Prior solutions for securely handling SQL range predicates in outsourced cloud-resident databases have primarily focused on passive attacks in the Honest-but-Curious adversarial model, where the server is only permitted to observe the encrypted query processing. We consider here a significantly more powerful adversary, wherein the server can launch an active attack by clandestinely issuing specific range queries via collusion with a few compromised clients. The security requirement in this environment is that data values from a plaintext domain of size N should not be leaked to within an interval of size \(H\). Unfortunately, all prior encryption schemes for range predicate evaluation are easily breached with only \(O(log_2\psi )\) range queries, where \(\psi = N/H\). To address this lacuna, we present SPLIT, a new encryption scheme where the adversary requires exponentially more\(\mathbf{O}(\psi )\) – range queries to breach the interval constraint, and can therefore be easily detected by standard auditing mechanisms.
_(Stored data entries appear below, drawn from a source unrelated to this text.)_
Lemma dispatch_safe_witness :
  exists s', iterate demo_handlers [1; 2] (mkDispatch demo_heap [] []) = Some s' /\
    log s' = [(1, ReadCallback); (2, ReadCallback)].
Proof.
  destruct (dispatch_safe demo_handlers [1; 2] (mkDispatch demo_heap [] [])) as (s' & H1 & H2).
  - apply NoDup_cons. split; [|apply NoDup_singleton]. intros H%list_elem_of_singleton. discriminate.
  - intros a [->|[->|[]%elem_of_nil]%elem_of_cons]%elem_of_cons; (eexists; split; [reflexivity|]);
      intros cb x; unfold demo_handlers; simpl; rewrite list_elem_of_singleton; [intros [= ->]; by left|discriminate].
  - exists s'. split; [exact H1|exact H2].
Defined.

(** A timer closing an idle connection of the same batch destroys a channel that
    is still to be dispatched: the loop then calls a destroyed object, tied or
    not (the tie is a field of the destroyed channel). *)
Lemma closing_an_active_connection :
  let handlers a (cb : callback) := if a =? 0 then [Destroy 1] else [] in
  iterate handlers [0; 1] (mkDispatch {[0 := demo_chan 4 false; 1 := demo_chan 5 true]} [] []) = None.
Proof. reflexivity. Qed.
End Dispatch.
(* ===== verification/CaresResolver.v ===== *)
(** * The c-ares resolver (net/cares_resolver)

    [CaresResolver::Impl] drives a c-ares channel from the event loop: it keeps a
    [Channel] for each socket c-ares wants watched and a timer for its timeouts.
    c-ares is the class [AresLib]; its answers arrive in [onResult]. *)

From stdpp Require Import gmap.
From S2P Require Import Prelude CStr Resolver EventLoop.
Import InetAddress Channel.

Module CaresResolver.

(** ** Answers *)
Section answers.
Context {ip4 ip6 : Type} `{!InetText ip4 ip6}.
Abbreviation addr := (InetAddress ip4 ip6).
Abbreviation node := (ThreadPoolResolver.addrinfo (ip4 := ip4) (ip6 := ip6)).

(** What [onResult] is called with: a failure and its text, or the list (null in
    the first case of success). *)
Inductive ares_result := AresError (strerror : bytes) | AresNull (strerror : bytes) | AresOk (nodes : list node).

(** The loop over the nodes: the port is put into the address. *)
Fixpoint collect_addrs (port : Z) (nodes : list node) : list addr :=
  match nodes with
  | [] => []
  | ThreadPoolResolver.AI4 ip :: l => Inet ip port :: collect_addrs port l
  | ThreadPoolResolver.AI6 ip s :: l => Inet6 ip port s :: collect_addrs port l
  | ThreadPoolResolver.AIOther :: l => collect_addrs port l
  end.

(** The arguments of the callback. *)
Definition onResult (port : Z) (r : ares_result) : list addr * bytes :=
  match r with
  | AresError err | AresNull err => ([], err)
  | AresOk nodes =>
    let addrs := collect_addrs port nodes in
    if negb (length addrs =? 0) then (addrs, []) else ([], bs "no usable address")
  end.

(** [resolve(host, port, cb)]: the first address or the error; [None] is
    [front()] of an empty vector. *)
Definition first_result (a : list addr * bytes) : option (addr * bytes) :=
  if length a.2 =? 0 then (fun x => (x, [])) <$> head a.1 else Some (InetAddress_any 0 false false, a.2).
The novel aspect of SPLIT is that each value appearing in a range-sensitive column is first segmented into two parts. These segmented parts are then independently encrypted using a layered composition of a Secure Block Cipher with the Order-Preserving Encryption and Prefix-Preserving Encryption schemes, and the resulting ciphertexts are stored in separate tables. At query processing time, range predicates are rewritten into an equivalent set of table-specific sub-range predicates, and the disjoint union of their results forms the query answer. A detailed evaluation of SPLIT on benchmark database queries indicates that its execution times are well within a factor of two of the corresponding plaintext times, testifying to its efficiency in resisting active adversaries.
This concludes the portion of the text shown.